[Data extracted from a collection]
━━━━━━
(* ===== verification/Platform.v ===== *)
(** * The platform boundary

    src/internal/platform/multicast.go, the conversion of the service graph to the multicast policy,
    and src/internal/platform/exec.go, the applier behind the MIB store: it accepts a change when
    the new MIB has a service graph, the graph a valid multicast policy, and the helper process
    accepts the request.  The helper is a parameter. *)

From S2P Require Import Prelude Maps Netip MeTypes MeClasses MeLib Mib MeNames Vlan Table Semantics Store Model.
From S2P Require Import McPolicy MibState Graph GraphBuild.

(** ** The multicast policy of a graph *)

Definition convertEntry (source : MulticastACLEntry) : ACLEntry :=
  mkACLEntry (ae_RowKey source) (ae_IPVersion source) (ae_GEMPortID source) (ae_VLANID source) (ae_Source source)
    (ae_Start source) (ae_Stop source) (ae_ImputedBandwidth source) (ae_PreviewLength source)
    (ae_PreviewRepeatTime source) (ae_PreviewRepeatCount source) (ae_PreviewResetTime source).

(** [netip.ParseAddr] of the text of an address. *)
Definition parsed (a : Addr) : Res GraphError Addr := if IsValid a then Ok a else Err BadRow.

Definition convertMulticastACL (entries : list MulticastACLEntry) : Res GraphError (list ACLEntry) :=
  mapM_res (λ source,
    _ ← parsed (ae_Source source);
    _ ← parsed (ae_Start source);
    _ ← parsed (ae_Stop source);
    Ok (convertEntry source)) entries.

Definition convertProfile (source : MulticastOperationsProfile) : Res GraphError Profile :=
  dynamicACL ← convertMulticastACL (mp_DynamicACL source);
  staticACL ← convertMulticastACL (mp_StaticACL source);
  Ok (mkProfile (mp_EntityID source) (mp_IGMPVersion source) (mp_IGMPFunction source)
        (negb (mp_ImmediateLeave source =? 0)) (mp_UpstreamTCI source) (mp_UpstreamTagControl source)
        (mp_UpstreamRate source) (mp_Robustness source) (mp_QuerierIPAddress source) (mp_QueryInterval source)
        (mp_QueryMaxResponseTime source) (mp_LastMemberQueryInterval source)
        (negb (mp_UnauthorizedJoinBehaviour source =? 0)) (mp_DownstreamTagControl source) (mp_DownstreamTCI source)
        dynamicACL staticACL).

Definition convertPreview (preview : AllowedPreviewGroup) : Res GraphError AllowedPreview :=
  source ← parsed (pg_Source preview);
  destination ← parsed (pg_Destination preview);
  Ok (mkAllowedPreview (pg_RowKey preview) source destination (pg_ANIVLAN preview) (pg_UNIVLAN preview)
        (pg_Duration preview) (pg_TimeLeft preview)).

Definition convertService (service : MulticastServicePackage) : ServicePackage :=
  mkServicePackage (sv_RowKey service) (sv_VLANID service) (sv_MaxSimultaneousGroups service)
    (sv_MaxMulticastBandwidth service) (sv_OperationsProfile service).

Section graph.
Implicit Types g : ServiceGraph.

(** The interface of each Ethernet UNI. *)
Definition uniInterfaces g : gmap Z string :=
  fold_left (λ unis uni, <[eu_EntityID uni := eu_Interface uni]> unis) (sg_UNIs g) ∅.

(** The port of the mapper at one priority. *)
Definition directGEMPort g (mapper : PBitMapper) (pointer : Z) : Res GraphError Z :=
  if pointer =? 0xffff then Ok 0xffff
  else
    match List.find (λ iw, iw_EntityID iw =? pointer) (sg_Interworking g) with
    | None => Err (Dangling GemInterworkingTerminationPointClassID pointer)
    | Some interworking =>
        _ ← guard_err (negb (iw_Option interworking =? 5) || negb (iw_ServiceProfile interworking =? pm_EntityID mapper))
              (Dangling GemInterworkingTerminationPointClassID pointer);
        match List.find (λ gem, gp_EntityID gem =? iw_GEMPort interworking) (sg_GEMPorts g) with
        | None => Err (Dangling GemPortNetworkCtpClassID (iw_GEMPort interworking))
        | Some gem =>
            _ ← guard_err (Z.land (gp_Direction gem) 2 =? 0) Inconsistent;
            Ok (gp_PortID gem)
        end
    end.

Definition directMulticastMapper g (mapper : PBitMapper) : Res GraphError UpstreamMapper :=
  ports ← mapM_res (directGEMPort g mapper) (pm_PBits mapper);
  Ok (mkUpstreamMapper ports (pm_UnmarkedFrameOption mapper) (pm_DefaultPBit mapper) (pm_DSCPToPBit mapper)).

(** [addBridgeUNI]. *)
Definition addBridgeUNI (unis : gmap Z string) (bridge : MACBridge) (attachments : list Attachment)
    (port : MACBridgePort) : Res GraphError (list Attachment) :=
  match unis !! bp_TP port with
  | None => Err (Dangling PhysicalPathTerminationPointEthernetUniClassID (bp_TP port))
  | Some ifname => Ok (attachments ++ [mkAttachment ifname (br_EntityID bridge) (bp_EntityID port) None])
  end.

(** The ports of a bridge that [wanted] selects. *)
Definition attachPorts (unis : gmap Z string) (wanted : MACBridgePort → bool) (attachments : list Attachment)
    (bridge : MACBridge) : Res GraphError (list Attachment) :=
  foldM_res (λ attachments port,
      if wanted port then addBridgeUNI unis bridge attachments port else Ok attachments)
    (br_Ports bridge) attachments.

(** A bridge counts for a mapper that is one of its ports, or for any mapper of an Ethernet UNI. *)
Definition mapperBridge (mapper : PBitMapper) (bridge : MACBridge) : bool :=
  if pm_TPType mapper =? 0
  then existsb (λ port, (bp_TPType port =? 3) && (bp_TP port =? pm_EntityID mapper)) (br_Ports bridge)
  else pm_TPType mapper =? 1.

Definition mapperPort (mapper : PBitMapper) (port : MACBridgePort) : bool :=
  (bp_TPType port =? 1) && ((pm_TPType mapper =? 0) || (bp_TP port =? pm_TPPointer mapper)).

(** The order of attachments: bridge, port, interface. *)
Definition attachment_le (a b : Attachment) : Prop :=
  at_BridgeEntity a < at_BridgeEntity b ∨
  (at_BridgeEntity a = at_BridgeEntity b ∧
   (at_BridgePortEntity a < at_BridgePortEntity b ∨
    (at_BridgePortEntity a = at_BridgePortEntity b ∧ string_le (at_Interface a) (at_Interface b)))).
#[export] Instance attachment_le_dec a b : Decision (attachment_le a b).
Proof. unfold attachment_le. apply _. Defined.

Definition multicastAttachments g (source : MulticastSubscriberConfigInfo) : Res GraphError (list Attachment) :=
  let unis := uniInterfaces g in
  attachments ←
    (if mc_METype source =? 0 then
       foldM_res (attachPorts unis (λ port, (bp_EntityID port =? mc_EntityID source) && (bp_TPType port =? 1)))
         (sg_Bridges g) []
     else if mc_METype source =? 1 then
       match List.find (λ mapper, pm_EntityID mapper =? mc_EntityID source) (sg_Mappers g) with
       | None => Err (Dangling Ieee8021PMapperServiceProfileClassID (mc_EntityID source))
       | Some mapper =>
           attachments ← foldM_res (λ attachments bridge,
               if negb (mapperBridge mapper bridge) then Ok attachments
               else attachPorts unis (mapperPort mapper) attachments bridge) (sg_Bridges g) [];
           if (length attachments =? 0)%nat && (pm_TPType mapper =? 1) then
             match unis !! pm_TPPointer mapper with
             | None => Err (Dangling PhysicalPathTerminationPointEthernetUniClassID (pm_TPPointer mapper))
             | Some ifname =>
                 upstream ← directMulticastMapper g mapper;
                 Ok [mkAttachment ifname 0 0 (Some upstream)]
             end
           else Ok attachments
       end
     else Err Unsupported);
  _ ← guard_err (length attachments =? 0)%nat Inconsistent;
  Ok (merge_sort attachment_le attachments).

Definition convertSubscriber g (source : MulticastSubscriberConfigInfo) : Res GraphError Subscriber :=
  attachments ← multicastAttachments g source;
  previews ← mapM_res convertPreview (mc_AllowedPreviewGroups source);
  Ok (mkSubscriber (mc_EntityID source) attachments (mc_Profile source) (mc_MaxSimultaneousGroups source)
        (mc_MaxMulticastBandwidth source) (negb (mc_BandwidthEnforcement source =? 0))
        (map convertService (mc_ServicePackages source)) previews).

Definition MulticastPolicy g : Res GraphError Config :=
  profiles ← mapM_res convertProfile (sg_MulticastProfiles g);
  subscribers ← mapM_res (convertSubscriber g) (sg_MulticastSubscribers g);
  Ok (mkConfig profiles subscribers).
End graph.

(** ** The applier *)

Inductive PlatformError :=
| NoHelper
| BadDomain (domain : string)
| BadGraph (e : GraphError)
| BadPolicy
| BadState (e : MibError)
| BadVersion
| NoDomain
| NoState
| DomainMismatch
| SyncMismatch
| ModeMismatch
| HelperFailed.

Definition ApplyABIVersion : Z := 7.

(** [Operation] is one of the constants; the decoder's check of it is in its type. *)
Record ApplyRequest := mkApplyRequest {
  ar_Version : Z;
  ar_StateDomain : string;
  ar_Operation : Operation;
  ar_MIBDataSync : Z;
  ar_MIBState : option State;
  ar_Service : ServiceGraph
}.

Definition graphResult {A} (r : Res GraphError A) : Res PlatformError A :=
  match r with Ok a => Ok a | Err e => Err (BadGraph e) end.
Definition stateResult {A} (r : Res MibError A) : Res PlatformError A :=
  match r with Ok a => Ok a | Err e => Err (BadState e) end.

Definition modeFromStateDomain (domain : string) : Res PlatformError string :=
  let prefix := "xg2010g:" in
  if String.prefix prefix domain then
    match ParseMode (String.substring (String.length prefix) (String.length domain - String.length prefix) domain) with
    | Ok mode => Ok mode
    | Err _ => Err (BadDomain domain)
    end
  else Err (BadDomain domain).

Section platform.
Context {MR : MapRange}.

Definition graphForMode (snapshot : list Instance_) (mode : string) : Res GraphError ServiceGraph :=
  if bool_decide (mode = GPON) then BuildServiceGraph snapshot else BuildServiceGraphForMode snapshot mode.

(** The checks of [DecodeApplyRequest] on the decoded JSON document, at the time [now] of the policy. *)
Definition validateApplyRequest (now : Z) (request : ApplyRequest) : Res PlatformError ApplyRequest :=
  _ ← guard_err (negb (ar_Version request =? ApplyABIVersion)) BadVersion;
  _ ← guard_err (bool_decide (ar_StateDomain request = "")) NoDomain;
  match ar_MIBState request with
  | None => Err NoState
  | Some state =>
      _ ← guard_err (negb (bool_decide (st_StateDomain state = ar_StateDomain request))) DomainMismatch;
      _ ← stateResult (validateState state);
      _ ← guard_err (negb (st_MIBDataSync state =? ar_MIBDataSync request)) SyncMismatch;
      mode ← modeFromStateDomain (ar_StateDomain request);
      let graphMode := sg_PONMode (ar_Service request) in
      _ ← guard_err (bool_decide (mode = XGSPON) && negb (bool_decide (graphMode = XGSPON))) ModeMismatch;
      _ ← guard_err (bool_decide (mode = GPON) && negb (bool_decide (graphMode = "")) &&
                     negb (bool_decide (graphMode = GPON))) ModeMismatch;
      policy ← graphResult (MulticastPolicy (ar_Service request));
      _ ← guard_err (negb (validConfig policy now)) BadPolicy;
      Ok request
  end.

(** [Apply] up to the start of the helper: the request it is sent. *)
Definition applyRequest (now : Z) (change : Change) : Res PlatformError ApplyRequest :=
  mode ← modeFromStateDomain (ch_StateDomain change);
  graph ← graphResult (graphForMode (ch_Snapshot change) mode);
  policy ← graphResult (MulticastPolicy graph);
  _ ← guard_err (negb (validConfig policy now)) BadPolicy;
  _ ← guard_err (bool_decide (ch_StateDomain change = "")) NoDomain;
  mibState ← stateResult (ExportState (ch_Snapshot change) (ch_MIBDataSync change) [ch_StateDomain change]);
  Ok (mkApplyRequest ApplyABIVersion (ch_StateDomain change) (ch_Operation change) (ch_MIBDataSync change)
        (Some mibState) graph).

(** [ExecApplier.Apply]: [helper] runs the process at the configured path, with the argument [record]
    for a command, and tells whether it accepted the request.  [clock] reads the time of the policy check. *)
Definition Apply {W} (path : string) (clock : W → Z) (helper : list string → ApplyRequest → W → bool * W)
    (change : Change) (w : W) : bool * W :=
  if bool_decide (path = "") then (false, w)
  else
    match applyRequest (clock w) change with
    | Err _ => (false, w)
    | Ok request =>
        helper (match ch_Operation change with OperationCommand => ["record"] | _ => [] end) request w
    end.
End platform.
━━━━━━
▸ **About this task**: Could you copy every line from the records that mentions the word "accepts"?

▸ **Solved exercise**:
    and src/internal/platform/exec.go, the applier behind the MIB store: it accepts a change when
    accepts the request.  The helper is a parameter. *)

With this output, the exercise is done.